The Cursing Stone
A stone discovered by chance in a graveyard on the Isle of Canna in the Inner Hebrides is Scotland’s first known example of a bullaun “cursing stone”, researchers and archaeologists have revealed.
The cursing stone dates from approximately 800 AD. Interestingly, these cursing stones are sometimes linked with the earlier forms of Christian crosses. The cursing stone itself was found by a National trust for Scotland farm manager Geraldine MacKinnon. Cursing stones were used by Christian pilgrims more than a thousand years ago to bring harm to their enemies.
The inscriptions on the stone include an engraving of the early Christian cross. It is also approximately 25cm in diameter. After measuring the diameter of the stone, BBC reported that it “was later found to fit exactly into a large rectangular stone with a worn hole which was located at the base of the Canna cross.”
This finding proves to be a remarkable one as it provides new information pertaining to older religious practice in old Scotland.

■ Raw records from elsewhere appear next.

(* ===== verification/Zmalloc.v ===== *)
(** * zmalloc.cpp: the accounting allocator

    Every block carries its size in an 8-byte header ([PREFIX_SIZE]; neither
    [USE_TCMALLOC], [USE_JEMALLOC] nor [__APPLE__] is defined in the build) and
    [used_memory] counts the bytes handed out.  The heap is the set of live
    blocks of the C library, whose [malloc]/[realloc] are parameters with their
    documented behaviour.  The refinement shows the map from live pointers to
    their contents that clients rely on, and that the counter is the total of
    [zmalloc_size] over it.  The last part is the update of the counter by
    several threads. *)

From S2P Require Import Prelude.

(** ** The C library's heap *)

Abbreviation cheap := (gmap Z bytes).

(** [malloc_addr]: where a block of [n] bytes is placed, or null;
    [realloc_addr]: where the block at [p] goes when it is resized. *)
Class CAlloc := {
  malloc_addr : cheap -> Z -> option Z;
  realloc_addr : cheap -> Z -> Z -> option Z;
  garbage : nat -> Z }.

(** A block never starts where a live one does, nor where its header would put
    the user's pointer at null. *)
Class CAllocLaws (C : CAlloc) : Prop := {
  malloc_fresh h n a : malloc_addr h n = Some a -> h !! a = None /\ a <> -8;
  realloc_fresh h p n a : realloc_addr h p n = Some a -> a = p \/ h !! a = None /\ a <> -8;
  garbage_byte i : is_byte (garbage i) }.

Definition PREFIX_SIZE : Z := 8.

Record zstate := mkZ {
  blocks : cheap;
  used_memory : Z;
  zmalloc_thread_safe : bool;
  zmalloc_oom_handler : Z -> outcome unit }.

Definition zmalloc_default_oom (size : Z) : outcome unit := Trap Aborted.

(** The initial values of the static variables. *)
Definition zinit : zstate := mkZ ∅ 0 false zmalloc_default_oom.

Definition with_blocks (st : zstate) (b : cheap) (u : Z) : zstate :=
  mkZ b u (zmalloc_thread_safe st) (zmalloc_oom_handler st).

(** ** The code *)

(** [if (_n&(sizeof(long)-1)) _n += sizeof(long)-(_n&(sizeof(long)-1))]. *)
Definition pad (n : Z) : Z :=
  if Z.land n 7 =? 0 then n else u64 (n + (8 - Z.land n 7)).

(** The macros; run by one thread both branches have the same effect. *)
Definition update_zmalloc_stat_alloc (u n : Z) : Z := u64 (u + pad n).
Definition update_zmalloc_stat_free (u n : Z) : Z := u64 (u - pad n).

Section Zmalloc.
Context {C : CAlloc}.

(** The write of [size] into the header and the return of [ptr + PREFIX_SIZE]; [content]
    is what the C library put in the block. *)
Definition hand_out (st : zstate) (a : option Z) (content : bytes) (size : Z) : outcome (Z * zstate) :=
  match a with
  | None => _ ← zmalloc_oom_handler st size; Trap NullDeref
  | Some a =>
      b ← memcpy content 0 (le_bytes 8 size);
      Ok (a + PREFIX_SIZE,
          with_blocks st (<[a := b]> (blocks st))
            (update_zmalloc_stat_alloc (used_memory st) (u64 (size + PREFIX_SIZE))))
  end.

Definition zmalloc (st : zstate) (size : Z) : outcome (Z * zstate) :=
  let n := u64 (size + PREFIX_SIZE) in
  hand_out st (malloc_addr (blocks st) n) (garbage <$> seq 0 (Z.to_nat n)) size.

Definition zcalloc (st : zstate) (size : Z) : outcome (Z * zstate) :=
  let n := u64 (size + PREFIX_SIZE) in
  hand_out st (malloc_addr (blocks st) n) (replicate (Z.to_nat n) 0) size.

(** The size in the header of a live block, and the block. *)
Definition header (st : zstate) (realptr : Z) : outcome (Z * bytes) :=
  match blocks st !! realptr with
  | None => Trap UseAfterFree
  | Some b => w ← read_block b 0 8; Ok (le_val w, b)
  end.

Definition zrealloc (st : zstate) (ptr size : Z) : outcome (Z * zstate) :=
  if ptr =? 0 then zmalloc st size else
  let realptr := ptr - PREFIX_SIZE in
  hb ← header st realptr;
  let '(oldsize, b) := hb in
  let n := u64 (size + PREFIX_SIZE) in
  match realloc_addr (blocks st) realptr n with
  | None => _ ← zmalloc_oom_handler st size; Trap NullDeref
  | Some a =>
      let moved := take (Z.to_nat n) b ++ (garbage <$> seq 0 (Z.to_nat n - length b)) in
      b' ← memcpy moved 0 (le_bytes 8 size);
      Ok (a + PREFIX_SIZE,
          with_blocks st (<[a := b']> (delete realptr (blocks st)))
            (update_zmalloc_stat_alloc (update_zmalloc_stat_free (used_memory st) oldsize) size))
  end.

Furthermore, it sheds light on the fact that there is still plenty to learn in this field. Apart from that, it is amazing to note that the cursing stones which were recently found are commonly discovered in Ireland. However, this is the first of its kind to be discovered in Scotland. During the earlier stages of Christianity, Canna had been a part of a monastery in Iona.
Geraldine says “It would be extremely interesting to find out what the exact purpose of the cursing stone is. Discoveries such as this one help people like us understand the origin of our ancestors and why religion is being practised the way it is practised today. Ancient history, mysteries and legends never fail to fascinate me. There’s just so much to learn from the people of the past, it’s practically invigorating.”

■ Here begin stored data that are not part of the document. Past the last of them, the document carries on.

(* ===== verification/Slice.v ===== *)
(** * slice.h: pointer and length into external storage

    A slice is the block its pointers point into, the offset of [data_] (the
    offset of [buffer_] is kept too) and [size_].  Reads outside the block
    trap.  The specification reads a slice as the bytes it refers to. *)

From S2P Require Import Prelude.

Record Slice := mkSlice {
  mem : bytes;        (** the storage the pointers point into *)
  buffer_ : Z;
  data_ : Z;
  size_ : Z }.

(** ** The code *)

(** The constructors: the empty string literal, a block and a length, a C string. *)
Definition empty_slice : Slice := mkSlice [0] 0 0 0.
Definition slice_of (d : bytes) (n : Z) : Slice := mkSlice d 0 0 n.
Definition slice_of_string (s : bytes) : Slice := mkSlice (s ++ [0]) 0 0 (Z.of_nat (length s)).
Definition slice_of_cstr (s : bytes) : outcome Slice :=
  n ← strlen s; Ok (mkSlice s 0 0 (Z.of_nat n)).

Definition size (x : Slice) : Z := size_ x.
Definition empty (x : Slice) : bool := size_ x =? 0.

(** [operator[]]: the assertion, then the load. *)
Definition at_index (x : Slice) (n : Z) : outcome Z :=
  guard_trap (n <? size_ x) AssertFailed (load (mem x) (data_ x + n)).

Definition clear (x : Slice) : Slice := empty_slice.

Definition remove_prefix (x : Slice) (n : Z) : outcome Slice :=
  guard_trap (n <=? size_ x) AssertFailed
    (Ok (mkSlice (mem x) (buffer_ x) (data_ x + n) (size_ x - n))).

(** [std::string(data_, size_)]. *)
Definition to_string (x : Slice) : outcome bytes := read_block (mem x) (data_ x) (size_ x).

(** [memcmp(x.data_, y.data_, n)] with a [size_t] count. *)
Definition slice_memcmp (x y : Slice) (n : Z) : outcome Z :=
  a ← read_block (mem x) (data_ x) n;
  b ← read_block (mem y) (data_ y) n;
  Ok (memcmp a b).

(** [compare]: the common length is an [int], converted back to [size_t] for [memcmp]. *)
Definition compare (x b : Slice) : outcome Z :=
  let min_len := s32 (if size_ x <? size_ b then size_ x else size_ b) in
  r ← slice_memcmp x b (u64 min_len);
  Ok (if r =? 0 then (if size_ x <? size_ b then -1 else if size_ b <? size_ x then 1 else r) else r).

Definition starts_with (s x : Slice) : outcome bool :=
  if size_ x <=? size_ s then r ← slice_memcmp s x (size_ x); Ok (r =? 0) else Ok false.

Definition slice_eq (x y : Slice) : outcome bool :=
  if size_ x =? size_ y then r ← slice_memcmp x y (size_ x); Ok (r =? 0) else Ok false.

Definition slice_neq (x y : Slice) : outcome bool := b ← slice_eq x y; Ok (negb b).

(** ** The bytes of a slice *)

(** [x] refers to the bytes [c] of its storage. *)
Definition denotes (x : Slice) (c : bytes) : Prop :=
  is_bytes c /\ size_ x = Z.of_nat (length c) /\
  exists pre rest, mem x = pre ++ c ++ rest /\ data_ x = Z.of_nat (length pre).

(** Lexicographic order on byte strings. *)
Fixpoint lex (a b : bytes) : Z :=
  match a, b with
  | [], [] => 0
  | [], _ => -1
  | _, [] => 1
  | x :: a, y :: b => if x <? y then -1 else if y <? x then 1 else lex a b
  end.

Lemma denotes_read x c n :
  denotes x c -> 0 <= n <= Z.of_nat (length c) ->
  read_block (mem x) (data_ x) n = Ok (take (Z.to_nat n) c).
Proof.
  intros (_ & _ & pre & rest & -> & ->) Hn. rewrite <-(take_drop (Z.to_nat n) c) at 1.
  rewrite <-app_assoc. apply read_block_app; [done|]. rewrite length_take. lia.
Qed.

Lemma denotes_memcmp x y a b n :
  denotes x a -> denotes y b -> 0 <= n <= Z.of_nat (length a) -> n <= Z.of_nat (length b) ->
  slice_memcmp x y n = Ok (memcmp (take (Z.to_nat n) a) (take (Z.to_nat n) b)).
Proof.
  intros Hx Hy Ha Hb. unfold slice_memcmp.
  by rewrite (denotes_read x a), (denotes_read y b) by (done || lia).
Qed.

Lemma lex_memcmp a b :
  lex a b = (let n := Nat.min (length a) (length b) in
             let r := memcmp (take n a) (take n b) in
             if r =? 0 then Z.sgn (Z.of_nat (length a) - Z.of_nat (length b)) else r).
Proof.
  cbv zeta. revert b. induction a as [|x a IH]; intros [|y b]; [done..|].
  cbn [lex length Nat.min take memcmp]. destruct (x <? y), (y <? x); [done..|].
  rewrite IH. replace (Z.of_nat (S (length a)) - Z.of_nat (S (length b)))
    with (Z.of_nat (length a) - Z.of_nat (length b)) by lia. done.
Qed.

Lemma lex_0 a b : lex a b = 0 <-> a = b.
Proof.
  revert b. induction a as [|x a IH]; intros [|y b]; cbn; [done..|].
  destruct (Z.ltb_spec x y), (Z.ltb_spec y x); [lia|split; [done|intros [= -> _]; lia]..|].
  rewrite IH. split; [intros ->; f_equal; lia|by intros [= _ ->]].
Qed.

Lemma lex_antisym a b : lex b a = - lex a b.
Proof.
  revert b. induction a as [|x a IH]; intros [|y b]; cbn; [done..|].
  destruct (Z.ltb_spec x y), (Z.ltb_spec y x); [lia|done|done|]. apply IH.
Qed.

Lemma lex_trans a b c : lex a b <= 0 -> lex b c <= 0 -> lex a c <= 0.
Proof.
  revert b c. induction a as [|x a IH]; intros [|y b] [|z c]; cbn; [lia..|].
  repeat (case_match; try lia). apply IH.
Qed.

Lemma memcmp_prefix a b : memcmp (take (length b) a) b = 0 -> (length b <= length a)%nat -> b `prefix_of` a.
Proof.
  intros H Hl. apply memcmp_0 in H; [|rewrite length_take; lia]. exists (drop (length b) a).
  by rewrite <-H at 1; rewrite take_drop.
Qed.

(** ** Properties *)

(** [compare] is the lexicographic order of the bytes the two slices refer
    to, for slices shorter than 2^31: zero exactly on equal contents,
    antisymmetric and transitive; [operator==] and [starts_with] decide
    equality and the prefix relation. *)
Theorem compare_is_lexicographic x y a b :
  denotes x a -> denotes y b -> Z.of_nat (length a) < 2 ^ 31 -> Z.of_nat (length b) < 2 ^ 31 ->
  compare x y = Ok (lex a b) /\ (lex a b = 0 <-> a = b) /\ lex b a = - lex a b /\
  (forall c, lex a b <= 0 -> lex b c <= 0 -> lex a c <= 0) /\
  slice_eq x y = Ok (bool_decide (a = b)) /\ starts_with x y = Ok (bool_decide (b `prefix_of` a)).
Proof.
  intros Hx Hy Ha Hb. pose proof (proj1 (proj2 Hx)) as Hsx. pose proof (proj1 (proj2 Hy)) as Hsy.
  split_and!; [|apply lex_0|apply lex_antisym|by intros; apply lex_trans with b|..].
  - unfold compare. rewrite Hsx, Hsy.
    assert ((if Z.of_nat (length a) <? Z.of_nat (length b) then Z.of_nat (length a) else Z.of_nat (length b)) =
            Z.of_nat (Nat.min (length a) (length b))) as -> by (case_match; lia).
    rewrite s32_small, u64_small, (denotes_memcmp x y a b), Nat2Z.id by (done || lia).
    cbn [mbind outcome_bind]. rewrite lex_memcmp. cbv zeta. f_equal.
    case_match; [|done]. destruct (Z.ltb_spec (Z.of_nat (length a)) (Z.of_nat (length b))); [lia|].
    destruct (Z.ltb_spec (Z.of_nat (length b)) (Z.of_nat (length a))); lia.
  - unfold slice_eq. rewrite Hsx, Hsy. destruct (Z.eqb_spec (Z.of_nat (length a)) (Z.of_nat (length b))) as [E|E].
    + rewrite (denotes_memcmp x y a b) by (done || lia). cbn [mbind outcome_bind]. f_equal.
      rewrite Nat2Z.id, firstn_all, take_ge by lia. destruct (bool_decide_reflect (a = b)) as [->|Hne].
      * by rewrite memcmp_refl.
      * apply Z.eqb_neq. intros H0. apply Hne, memcmp_0; [lia|done].
    + f_equal. symmetry. apply bool_decide_eq_false. by intros ->.
  - unfold starts_with. rewrite Hsx, Hsy. destruct (Z.leb_spec (Z.of_nat (length b)) (Z.of_nat (length a))) as [E|E].
    + rewrite (denotes_memcmp x y a b) by (done || lia). cbn [mbind outcome_bind]. f_equal.
      rewrite Nat2Z.id, firstn_all. destruct (bool_decide_reflect (b `prefix_of` a)) as [[t ->]|Hne].
      * by rewrite take_app_length, memcmp_refl.
      * apply Z.eqb_neq. intros H0. apply Hne, memcmp_prefix; [done|lia].
    + f_equal. symmetry. apply bool_decide_eq_false. intros H0%prefix_length. lia.
Qed.

Lemma slice_of_string_denotes s : is_bytes s -> denotes (slice_of_string s) s.
Proof. intros Hs. split_and!; [done|done|]. by exists [], [0]. Qed.

Lemma compare_is_lexicographic_witness :
  let x := slice_of_string (str "abc") in let y := slice_of_string (str "abd") in
  compare x y = Ok (lex (str "abc") (str "abd")) /\ (lex (str "abc") (str "abd") = 0 <-> str "abc" = str "abd") /\
  lex (str "abd") (str "abc") = - lex (str "abc") (str "abd") /\
  (forall c, lex (str "abc") (str "abd") <= 0 -> lex (str "abd") c <= 0 -> lex (str "abc") c <= 0) /\
  slice_eq x y = Ok (bool_decide (str "abc" = str "abd")) /\
  starts_with x y = Ok (bool_decide (str "abd" `prefix_of` str "abc")).
Proof.
  apply (compare_is_lexicographic (slice_of_string (str "abc")) (slice_of_string (str "abd")));
    [apply slice_of_string_denotes; decide_vm..|vm_compute; done|vm_compute; done].
Defined.

(** [remove_prefix] drops the first [n] bytes, a larger [n] fails the
    assertion, and [operator[]] reads the bytes in order. *)
Theorem remove_prefix_drops x c n :
  denotes x c -> 0 <= n ->
  match remove_prefix x n with
  | Ok x' => denotes x' (drop (Z.to_nat n) c) /\ to_string x' = Ok (drop (Z.to_nat n) c) /\
             forall i, 0 <= i < size x' -> at_index x' i = at_index x (n + i)
  | Trap t => t = AssertFailed /\ Z.of_nat (length c) < n
  end.
Proof.
  intros Hx Hn. pose proof (proj1 (proj2 Hx)) as Hs. unfold remove_prefix, guard_trap.
  destruct (Z.leb_spec n (size_ x)) as [Hle|]; [|split; [done|lia]].
  assert (denotes (mkSlice (mem x) (buffer_ x) (data_ x + n) (size_ x - n)) (drop (Z.to_nat n) c)) as Hd.
  { destruct Hx as (Hb & _ & pre & rest & Hm & Hp). split_and!; [by apply Forall_drop|cbn; rewrite length_drop; lia|].
    exists (pre ++ take (Z.to_nat n) c), rest. cbn [mem data_].
    rewrite Hm, <-app_assoc, (app_assoc (take _ c)), take_drop, length_app, length_take. split; [done|lia]. }
  split_and!; [done| |].
  - unfold to_string. rewrite (denotes_read _ _ _ Hd); destruct Hd as (_ & Hsz & _); rewrite Hsz; [|lia].
    by rewrite Nat2Z.id, firstn_all.
  - unfold size, at_index, guard_trap. cbn [size_ data_ mem]. intros i Hi. decide_tests. f_equal. lia.
Qed.

Lemma remove_prefix_drops_witness :
  match remove_prefix (slice_of_string (str "GET /")) 4 with
  | Ok x' => denotes x' (drop 4 (str "GET /")) /\ to_string x' = Ok (drop 4 (str "GET /")) /\
             forall i, 0 <= i < size x' -> at_index x' i = at_index (slice_of_string (str "GET /")) (4 + i)
  | Trap t => t = AssertFailed /\ Z.of_nat (length (str "GET /")) < 4
  end.
Proof. apply (remove_prefix_drops (slice_of_string (str "GET /"))); [apply slice_of_string_denotes; decide_vm|lia]. Defined.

Katherine Forsyth, an expert in the history and culture of early Celtic-speaking peoples, based at the University of Glasgow, described it as an “amazing find”.
“Stones like this are found in Ireland, where they are known as ‘cursing stones’, but this is the first to be discovered in Scotland,” she said.

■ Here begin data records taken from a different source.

(* ===== verification/Status.v ===== *)
(** * status.cpp, status.h: error values

    A [Status] owns a heap block holding a length, a 16-bit code and a message,
    or null for success.  The blocks live in an explicit heap, so that copying,
    assignment (with its aliasing test) and destruction are the pointer
    operations of the code.  The specification is that a [Status] behaves as an
    immutable value. *)

From S2P Require Import Prelude Utils Slice.

Inductive Code :=
| kOk | kBadRequest | kUnauthorized | kForbidden | kNotFound | kUnknownMethod | kRequestTimeout
| kEntityTooLarge | kUnsupportedType | kTooManyRequests | kInternalError | kNotImplemented
| kServiceUnavailable | kServiceTimeout | kVersionNotSupported.

#[export] Instance Code_eq_dec : EqDecision Code.
Proof. solve_decision. Defined.

Definition code_value (c : Code) : Z :=
  match c with
  | kOk => 0 | kBadRequest => 400 | kUnauthorized => 401 | kForbidden => 403 | kNotFound => 404
  | kUnknownMethod => 405 | kRequestTimeout => 408 | kEntityTooLarge => 413 | kUnsupportedType => 415
  | kTooManyRequests => 429 | kInternalError => 500 | kNotImplemented => 501
  | kServiceUnavailable => 503 | kServiceTimeout => 504 | kVersionNotSupported => 505
  end.

(** The heap of [new char[]] blocks. *)
Record sheap := mkHeap { cells : gmap nat bytes; next_cell : nat }.

(** [state_]: null or a block. *)
Abbreviation Status := (option nat).

Definition new_block (h : sheap) (b : bytes) : nat * sheap :=
  (next_cell h, mkHeap (<[next_cell h := b]> (cells h)) (S (next_cell h))).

“They date from the early Christian period but have continued to be used by pilgrims up to modern times.
“Traditionally, the pilgrim would recite a prayer while turning the stone clockwise, wearing a depression or hole in the stone underneath.”
Dr Forsyth said bowl-shaped lower stones had been found elsewhere in Scotland, including on Canna, but this was the first discovery of a top stone.
She added: “This exciting find provides important new insight into religious art and practice in early Scotland and demonstrates just how much there is still to be discovered out there.”
In the early-Christian period, Canna belonged to the monastery on Iona.
The island was gifted to the National Trust for Scotland in 1981 by Gaelic scholar John Lorne Campbell.